Andrew Frame was an incumbent controller, veteran of World Wars I and II and the former secretary of the Hamilton Boy Scouts. His platform took issue with a proposal to widen King William Street, which he opposed on financial grounds, improving housing for veterans, and developing a bathing beach for the city's youth

Hugh McDermid McIntyre was a Scottish-Canadian printer and sitting member of the Board of Control.

Roy Aindow was a World War I veteran, union organizer and candidate supported by the Cooperative Commonwealth Federation. The Hamilton Spectator described Aindow as "Intelligent, likable, [and] a conscientious partisan." Aindow ran on his record of serving in the military, and vowed to improve labour relations in the city and building more public housing.

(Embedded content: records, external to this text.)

(** * trader2: the streaming signal engine, embedded and verified

    A shallow embedding of the Python sources
      - [indicator_calculator.py]  (RSI, pivot flags),
      - [signal_detector.py]       (confidence score, divergence detector),
      - [live_data_collector.py]   (minute bars folded into 5-minute candles),
      - [live_trader.py]           (position sizing),
    followed by the properties of the design document, each stated on the
    embedded code.

    Numbers.  Prices, volumes and moving averages are Python floats; they are
    modelled as exact rationals [Q], so rounding error and infinities are
    outside the model.  A column that pandas may leave undefined (RSI, ATR,
    the result of [diff] and of [rolling(...).mean()]) is an [option Q] whose
    [None] is NaN: arithmetic propagates it and every comparison with it is
    false, as in IEEE arithmetic.  Indices are Python ints, hence [Z];
    [Series.iloc] accepts negative positions and raises outside the series,
    which is modelled by [option].  Window sizes and periods from the
    configuration are bar counts, hence [nat]. *)

From Stdlib Require Import ZArith QArith Qround Qabs List Bool Lia Lqa.
Import ListNotations.

Open Scope Z_scope.

(* ------------------------------------------------------------------------- *)
(** * Python and pandas primitives *)

Module Py.

(** [x < y] on floats. *)
Definition Qltb (x y : Q) : bool := negb (Qle_bool y x).

(** [len(s)] as a Python int. *)
Definition len {A} (s : list A) : Z := Z.of_nat (length s).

Two of the prominent candidates in the race were William Alfred Weir and Herbert Reginald Hannah. Weir was a sitting member of the Board of Control, and, as the Spectator noted, "not inclined to controversy," while Hannah was one of Ward 1's aldermen, described by the Hamilton Spectator as "aggressive, keen, competent."

Douglas Belling Gordon was, at the time, an alderman for Ward Five, and was viewed as a critic of the administration. Gordon campaigned on providing housing for returning veterans and installing parking meters to provide revenue for civic improvement projects. Rounding out the field was Walter Thomas Carroll, who was listed as having no fixed employment and a "well-known figure in Ward 5." Carroll ran on a platform of better sewage management for the city after a personal campaign to clean up Hamilton Harbour attracted the interest of the Drew government.

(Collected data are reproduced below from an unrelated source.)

(** X15. The callback of [app.listen] exits with code 1 exactly when
    [ensureDirectoriesExist] throws; a cleanup that fails never stops the
    server.  When the server listens, [pdfs] and [images] are directories;
    and in every case nothing at or below [images] is removed or changed. *)
Theorem startup_spec (fs0 : filesys) :
  let r := startup fs0 in
  (r.1 = Listening ↔ (ensureDirectoriesExist fs0).1 = Ok tt) ∧
  (r.1 = Listening ∨ r.1 = Exited 1) ∧
  (r.1 = Listening →
     nodes r.2 !! config.inputDir = Some Dir ∧ nodes r.2 !! config.outputDir = Some Dir) ∧
  (∀ rest x, nodes fs0 !! (config.outputDir ++ rest) = Some x →
             nodes r.2 !! (config.outputDir ++ rest) = Some x).
Proof.
  cbn zeta. unfold startup, fs_bind.
  pose proof (ensureDirectoriesExist_facts fs0) as (_ & Hdirs & Hkeep & _). cbn zeta in *.
  destruct (ensureDirectoriesExist fs0) as [[[]|msg] fs1]; cbn in *.
  - destruct (cleanupDirectories_keeps fs1) as [Hok Hclean].
    destruct (cleanupDirectories fs1) as [r fs2]. cbn in *. subst r. cbn.
    destruct (Hdirs eq_refl) as (Hin & Hout & _).
    assert (∀ rest, nodes fs2 !! (config.outputDir ++ rest) =
                    nodes fs1 !! (config.outputDir ++ rest)) as Hsame.
    { intros rest. destruct (Hclean (config.outputDir ++ rest))
        as [?|[_ (f & data & Heq & _)]]; [done|discriminate]. }
    split; [done|]. split; [by left|]. split.
    + intros _. split.
      * destruct (Hclean config.inputDir) as [->|[_ (f & data & Heq & _)]]; [done|discriminate].
      * etrans; [exact (Hsame [])|exact Hout].
    + intros rest x Hx. etrans; [exact (Hsame rest)|]. exact (Hkeep _ _ Hx).
  - split; [done|]. split; [by right|]. split; [done|]. intros rest x Hx. exact (Hkeep _ _ Hx).
Qed.

(** ** The batch script *)

(** X16. [getAllPDFFiles] of the batch script leaves the disk as it is;
    it throws exactly when the input directory is not a directory, and
    otherwise returns, without repetition, the paths [pdfs/<name>] of the
    entries of the input directory whose name ends in [.pdf] in any mix of
    upper and lower case: files and directories alike. *)
Theorem getAllPDFFiles_spec (fs : filesys) :
  let r := Batch.getAllPDFFiles fs in
  r.2 = fs ∧
  match r.1 with
  | Ok pdfFiles =>
      nodes fs !! config.inputDir = Some Dir ∧
      NoDup pdfFiles ∧
      ∀ p, p ∈ pdfFiles ↔
           ∃ name, p = path_join config.inputDir name ∧
                   is_Some (nodes fs !! path_join config.inputDir name) ∧
                   endsWith (toLowerCase name) ".pdf" = true
  | Throw _ => nodes fs !! config.inputDir ≠ Some Dir
  end.
Proof.
  cbn zeta. unfold Batch.getAllPDFFiles, fs_try, fs_bind, fs_read, fs_readdir, Batch.throw.
  destruct (nodes fs !! config.inputDir) as [[d|]|] eqn:Hin; cbn; try done.
  split; [done|]. split; [done|]. split.
  - apply NoDup_fmap_2; [|apply NoDup_filter, NoDup_children].
    intros a b Hab. by apply path_join_inj in Hab.
  - intros p. rewrite list_elem_of_fmap. split.
    + intros (name & -> & Hname). apply list_elem_of_filter in Hname as [Hpdf Hname].
      apply elem_of_children in Hname. by exists name.
    + intros (name & -> & Hname & Hpdf). exists name. split; [done|].
      apply list_elem_of_filter. split; [done|]. by apply elem_of_children.
Qed.






(** ** The stored upload *)











(** ** Maintenance while a job waits *)

Lemma cleanupDirectories_empties (fs : filesys) :
  nodes fs !! config.inputDir = Some Dir →
  (∀ f, f ∈ children fs config.inputDir →
        ∃ fs1, fs_unlink fs (path_join config.inputDir f) = Ok fs1) →
  children (cleanupDirectories fs).2 config.inputDir = [].
Proof.
  intros Hin Hall. unfold cleanupDirectories, fs_try, fs_bind, fs_read, fs_readdir.
  rewrite Hin. cbn.
  pose proof (unlink_each_spec config.inputDir (children fs config.inputDir) fs) as Hspec.
  assert ((unlink_each config.inputDir (children fs config.inputDir) fs).1 = Ok tt) as Hr.
  { apply unlink_each_Ok; [apply NoDup_children|].
    intros f Hf. destruct (Hall f Hf) as [fs1 Hu]. unfold fs_unlink in Hu.
    destruct (nodes fs !! path_join config.inputDir f) as [[data|]|]; try discriminate.
    case_decide; [discriminate|]. eauto. }
  destruct (unlink_each config.inputDir (children fs config.inputDir) fs) as [r fs'].
  cbn in Hr. subst r. cbn. destruct Hspec as (_ & Hkeep & Hgone).
  apply children_nil. intros n [x Hx].
  assert (n ∈ children fs config.inputDir) as Hn.
  { apply elem_of_children. destruct (Hkeep (config.inputDir ++ [n])) as [Heq|[Hnone _]].
    - exists x. congruence.
    - congruence. }
  specialize (Hgone eq_refl n Hn). unfold path_join in Hgone. congruence.
Qed.

(** X20. The maintenance endpoint does not look at the tracker: when it
    empties the input directory while the run of a job is about to check its
    uploaded file there, that run throws at the check and the record is
    failed with [PDF file not found at path: ...]. *)
Theorem cleanup_fails_waiting_job (s : State) (i : Z) (k : Task.t) (e : Env)
    (name : string) :
  reachable s →
  tasks s !! i = Some k →
  Task.pc k = AwaitAccess →
  Task.pdfPath k = path_join config.inputDir name →
  nodes (fs s) !! config.inputDir = Some Dir →
  (∀ f, f ∈ children (fs s) config.inputDir →
        ∃ fs1, fs_unlink (fs s) (path_join config.inputDir f) = Ok fs1) →
  let s1 := server_step LCleanup s in
  ∃ job, conversionJobs (server_step (LAdvance i e) s1) !! i = Some job ∧
         Job.status job = failed ∧
         Job.error job = Some (not_found_message (Task.pdfPath k)).
Proof.
  intros Hs Hk Hpc Hpath Hin Hall. cbn zeta.
  apply reachable_inv in Hs as [Htasks _].
  destruct (Htasks i k Hk) as [Hid (job0 & Hjob0 & _)].
  pose proof (cleanupDirectories_empties (fs s) Hin Hall) as Hempty.
  cbn [server_step]. unfold maintenance_cleanup.
  destruct (cleanupDirectories (fs s)) as [r fs1]. cbn in Hempty.
  assert (nodes fs1 !! Task.pdfPath k = None) as Hnone.
  { rewrite Hpath. unfold path_join.
    destruct (nodes fs1 !! (config.inputDir ++ [name])) as [x|] eqn:Hx; [|done].
    assert (name ∈ children fs1 config.inputDir) as Hn by (apply elem_of_children; eauto).
    rewrite Hempty in Hn. by apply elem_of_nil in Hn. }
  assert (∀ s' : State, conversionJobs s' = conversionJobs s → fs s' = fs1 →
            tasks s' = tasks s →
            ∃ job, conversionJobs (advance i e s') !! i = Some job ∧
                   Job.status job = failed ∧
                   Job.error job = Some (not_found_message (Task.pdfPath k))) as Hadv.
  { intros s' Hj Hf Ht. unfold advance. rewrite Ht, Hk, Hj, Hf.
    destruct (step_source_missing e
                {| m_jobs := conversionJobs s; m_fs := fs1; m_task := k; m_trace := [] |}
                job0) as (_ & _ & job' & Hjob' & Hfailed & Herror); cbn; try done.
    { by rewrite Hid. }
    cbn in Hjob'. rewrite Hid in Hjob'. by exists job'. }
  destruct r; apply Hadv; reflexivity.
Qed.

Candidates for the December 9, 1946 Hamilton, Ontario Board of Control election
| Candidate |  | Endorsing party | Popular vote |  |  |
| % | ±% |
|  | Nora-Frances Henderson (incumbent) | Women's Civic Club | 27,523 | 1 |
|  | Helen Anderson | Labor-Progressive | 24,568 | 2 |
|  | Andrew Hamilton Frame (incumbent) | Independent | 24,349 | 3 |
|  | Hugh McDermid McIntyre (incumbent) | Independent | 23,146 | 4 |
|  | Roy Aindow | CCF | 20,842 | 5 |
|  | William Alfred Weir (incumbent) | Independent | 19,066 | 6 |
|  | Herbert Reginald Hannah | Independent | 17,938 | 7 |
|  | Douglas Belling Gordon | Independent | 12,670 | 8 |
|  | Walter Thomas Carroll | Independent | 2,801 | 9 |
| Total votes |  |  | n/a | 100% |
| Registered voters |  |  | 103,334 | n/a |
Note: Candidate campaign colours are based on their supporting party's or group's colour.
Sources: "Results: Board of Control", Hamilton Spectator, Tuesday, December 10, 1946, pp. 15.

==Aldermanic elections==

Summary of the December 9, 1946 Hamilton, Ontario Ward One alderman election
| Candidate |  | Endorsing party | Popular vote |  |  |
| # | % | ±% |
|  | Leslie Parker (incumbent) | Independent | 5,830 | 59.44% | n/a |
|  | Henry Arnott Hicks | Independent Liberal | 4,422 | 45.08% | n/a |
|  | Charles Flaherty | Independent | 2,462 | 25.1% | n/a |
|  | Gordon McLelland | Independent | 1,941 | 19.78% | n/a |
|  | William Thompson | Independent | 941 | 9.59% | n/a |
| Total votes |  |  | 9,808 | 68.8% | n/a |
| Registered voters |  |  | 14,241 | 100% |  |
Note 1: Candidate campaign colours are based on their supporting party's or group's colour. Note 2: Each Ward elected two aldermen to represent them at City Council.